In any event, good writing includes presenting both sides of a story; we can rely on Fox news if we want to hear something biased.
I highly doubt there's any complexity to the story other than the fact that a bunch of privileged people from other parts of the country decided to move into a neighborhood that is known for having a bit of an edge and late night bar scene to it and now want the entire area to cater to their tastes...but don't get it twisted, they "love New York"!
What's next? Presenting the gentrifiers side of the story when they tried to shut down the African drummers in the park in Harlem? Unfortunately,they'll probably win and eventually the bar will close and be replaced with some smoothie shop or green bean smoothie place. Whatever it is, it won't be cheap and it will be utterly lacking in any form of humanity. So yeah, to sum it up - Chloe and Caleb want everybody in their neighborhood to pipe down - the kids are trying to sleep!
Nyc is not a place for a cheap thrill anymore.
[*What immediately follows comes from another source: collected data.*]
(** [_sym_key]: ["|".join(sorted({s.strip().title() for s in symptoms if s.strip()}))] *)
Definition sym_key (symptoms : list ustr) : ustr :=
  join_bar (merge_sort lex_le (remove_dups (map norm (List.filter nonblank symptoms)))).

End WithUcd.

(** One row of the Unicode database. *)
Record ucd_row := mk_row {
  r_cp : Z; r_space : bool; r_cased : bool; r_ignorable : bool;
  r_lower : list Z; r_title : list Z; r_fold : list Z
}.

(** The rows, as Python 3 reports them, of the space, the ASCII letters,
    the Kelvin sign U+212A and the Greek letters alpha and sigma (capital,
    final and small). *)
Definition sample_rows : list ucd_row := [
   mk_row 32 true false false [32] [32] [32];
   mk_row 65 false true false [97] [65] [97];
   mk_row 66 false true false [98] [66] [98];
   mk_row 67 false true false [99] [67] [99];
   mk_row 68 false true false [100] [68] [100];
   mk_row 69 false true false [101] [69] [101];
   mk_row 70 false true false [102] [70] [102];
   mk_row 71 false true false [103] [71] [103];
   mk_row 72 false true false [104] [72] [104];
   mk_row 73 false true false [105] [73] [105];
   mk_row 74 false true false [106] [74] [106];
   mk_row 75 false true false [107] [75] [107];
   mk_row 76 false true false [108] [76] [108];
   mk_row 77 false true false [109] [77] [109];
   mk_row 78 false true false [110] [78] [110];
   mk_row 79 false true false [111] [79] [111];
   mk_row 80 false true false [112] [80] [112];
   mk_row 81 false true false [113] [81] [113];
   mk_row 82 false true false [114] [82] [114];
   mk_row 83 false true false [115] [83] [115];
   mk_row 84 false true false [116] [84] [116];
   mk_row 85 false true false [117] [85] [117];
   mk_row 86 false true false [118] [86] [118];
   mk_row 87 false true false [119] [87] [119];
   mk_row 88 false true false [120] [88] [120];
   mk_row 89 false true false [121] [89] [121];
   mk_row 90 false true false [122] [90] [122];
   mk_row 97 false true false [97] [65] [97];
   mk_row 98 false true false [98] [66] [98];
   mk_row 99 false true false [99] [67] [99];
   mk_row 100 false true false [100] [68] [100];
   mk_row 101 false true false [101] [69] [101];
   mk_row 102 false true false [102] [70] [102];
   mk_row 103 false true false [103] [71] [103];
   mk_row 104 false true false [104] [72] [104];
   mk_row 105 false true false [105] [73] [105];
   mk_row 106 false true false [106] [74] [106];
   mk_row 107 false true false [107] [75] [107];
   mk_row 108 false true false [108] [76] [108];
   mk_row 109 false true false [109] [77] [109];
   mk_row 110 false true false [110] [78] [110];
   mk_row 111 false true false [111] [79] [111];
   mk_row 112 false true false [112] [80] [112];
   mk_row 113 false true false [113] [81] [113];
   mk_row 114 false true false [114] [82] [114];
   mk_row 115 false true false [115] [83] [115];
   mk_row 116 false true false [116] [84] [116];
   mk_row 117 false true false [117] [85] [117];
   mk_row 118 false true false [118] [86] [118];
   mk_row 119 false true false [119] [87] [119];
   mk_row 120 false true false [120] [88] [120];
   mk_row 121 false true false [121] [89] [121];
   mk_row 122 false true false [122] [90] [122];
   mk_row 8490 false true false [107] [8490] [107];
   mk_row 913 false true false [945] [913] [945];
   mk_row 931 false true false [963] [931] [963];
   mk_row 945 false true false [945] [913] [945];
   mk_row 962 false true false [962] [931] [963];
   mk_row 963 false true false [963] [931] [963] ]%Z.

(** A database that holds the sample rows; other code points map to
    themselves and have no property. *)
Definition ucd_of_rows (rows : list ucd_row) : ucd :=
  let get {A} (f : ucd_row -> A) (d : A) (c : Z) : A :=
    match List.find (fun r => (r_cp r =? c)%Z) rows with
    | Some r => f r
    | None => d
    end in
  {| u_isspace := get r_space false;
     u_cased := get r_cased false;
     u_case_ignorable := get r_ignorable false;
     u_lower := fun c => get r_lower [c] c;
     u_title := fun c => get r_title [c] c;
     u_fold := fun c => get r_fold [c] c |}.

Definition sample_ucd : ucd := ucd_of_rows sample_rows.

(** Two databases agree on the code point [c]. *)
Definition agree (db db' : ucd) (c : Z) : Prop :=
  u_isspace db c = u_isspace db' c /\ u_cased db c = u_cased db' c /\
  u_case_ignorable db c = u_case_ignorable db' c /\ u_lower db c = u_lower db' c /\
  u_title db c = u_title db' c /\ u_fold db c = u_fold db' c.

(** [db] holds the sample rows. *)
Definition ucd_agrees (db : ucd) : Prop :=
  Forall (agree db sample_ucd) (map r_cp sample_rows).

(** The strings of the examples. *)
Definition kelvin_nee : ustr := [8490; 110; 101; 101]%Z.
Definition knee : ustr := [107; 110; 101; 101]%Z.
Definition alpha_sigma : ustr := [945; 963]%Z.
Definition ALPHA_SIGMA : ustr := [913; 931]%Z.

(** An ASCII string as its code points. *)
Definition of_ascii (s : string) : ustr :=
  map (fun a => Z.of_nat (nat_of_ascii a)) (list_ascii_of_string s).

End PyUnicode.

(* ===================================================================== *)
(** * 2. Symptom normalisation and the special-case key *)
(* ===================================================================== *)

(** [s.strip().title()] *)
Definition norm (s : string) : string := py_title (py_strip s).

(** The filter [if s.strip()]: the stripped string is non-empty. *)
Definition nonblank (s : string) : bool :=
  match strip_l (list_ascii_of_string s) with
  | [] => false
  | _ => true
  end.

(** [{s.strip().title() for s in symptoms if s.strip()}]: the set is kept
    as a duplicate-free list; its iteration order is immaterial. *)
Definition sym_set (symptoms : list string) : list string :=
  remove_dups (map norm (List.filter nonblank symptoms)).

(** [sorted(...)] on distinct strings: the code-point order of [String.le]. *)
Definition canonical (symptoms : list string) : list string :=
  merge_sort String.le (sym_set symptoms).

(** [_sym_key]: ["|".join(sorted({s.strip().title() for s in symptoms if s.strip()}))] *)
Definition sym_key (symptoms : list string) : string :=
  join "|" (canonical symptoms).

(** Two symptom names that differ only in letter case. *)
Definition case_variant (x y : string) : Prop :=
  map to_lower (list_ascii_of_string x) = map to_lower (list_ascii_of_string y).

(** Two symptom lists describing the same symptom set up to order,
    repetition and letter case (blank entries are ignored by the code). *)
Definition same_symptom_set (L1 L2 : list string) : Prop :=
  (forall x, In x L1 -> nonblank x = true -> exists y, In y L2 /\ case_variant x y) /\
  (forall y, In y L2 -> nonblank y = true -> exists x, In x L1 /\ case_variant y x).

(** Every character of every string of the list is 7-bit ASCII, where
    the character functions above are those of Python's [str]. *)
Definition ascii7 (L : list string) : Prop :=
  Forall (fun s => Forall (fun a => nat_of_ascii a < 128) (list_ascii_of_string s)) L.

(** Every ASCII character, for the character-level facts checked below. *)
Definition all_ascii : list ascii := map ascii_of_nat (seq 0 256).

(* ===================================================================== *)
(** * 3. The disease matcher [diseases_by_symptoms] *)
(* ===================================================================== *)

(** A [Disease] node with the names of the [Symptom] nodes it reaches by
    [HAS_SYMPTOM] edges. *)
Record disease_node := { d_name : string; d_symptoms : list string }.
It is not a bohemian free for all. It is not a hospitable to the riff raff and cheap scammers. Times Square adjacent is no longer about open air sex drugs and alcohol. Times Square of old is gone. If you want it, you are going to have to pay 4 times more for it than anywhere else in the country and keep it indoors. Even a hotdog is going to cost $5, that is, if you can still find a hotdog stand anywhere. So Rudy's just can't outdoor behind the building expand their business anymore without mass scrutiny by every adjacent or semi adjacent neighbor and formally getting every permit/license required. Even the Bowery is no longer a welcimg place to get totally drunk out of your skull in peace.
After actually reading the Clinton Chronicle pdf attachment of the article, I see how Rudy's has a case of harrassment by CB4. It is qiite a tale of runaway government bureaucracy.
People should check out a neighborhood before they move in, ESPECIALLY if they're paying that much to live there. If I moved in to an apartment behind a school, I wouldn't be complaining about all the noisy kids that flood my neighborhood at 3pm. Because it was already there and I CHOSE to move in. The city is the city. The suburbs are the suburbs. You can't have it both ways.
Even 5 years ago, when I worked down the street from Rudy's at the Chelsea Bar & Grill, Hell's Kitchen was pretty tame when compared to decades past as bar regulars from the neighborhood made sure to remind me. Some changes were welcomed, and, of course, some weren't. You need a mint to rent in those parts now. To echo what others have wrote: if you don't like noisy bars, then don't move in next door to one of 'em.
It would also be good to point out that none of the buildings behind Rudy's are luxury coops or condos; they're almost all old, short, unrenovated tenements - and one church. On the north corner is an unrenovated apartment building from the 50s or 60s. West of that is the sole renovated condo building - the only one near Rudy's.
Of course, facts like this tend to do little more for many people than get in the way of their misplaced rage.
I agree with the person who posted that people should check out a neighborhood first. Yes it is convenient, but you know, go to the Upper West Side, or move to Park Slope, or another, quieter neighborhood. Hell's Kitchen is filled with bars and restaurants. I could not live there, I love to go there, but to live? To attack this bar and make assumptions that they don't have the correct licenses is snake-like and it's typical of privileged people who can't deal with confrontation or conflict and report anything and everything.
Interesting twist on NIMBY-ism, but it's his backyard.
Manhattan is slowly, inexorably becoming dull.
To James' "are people with money wrong for moving into the neighborhood?" No, they're wrong for pushing around businesses that have been there for decades.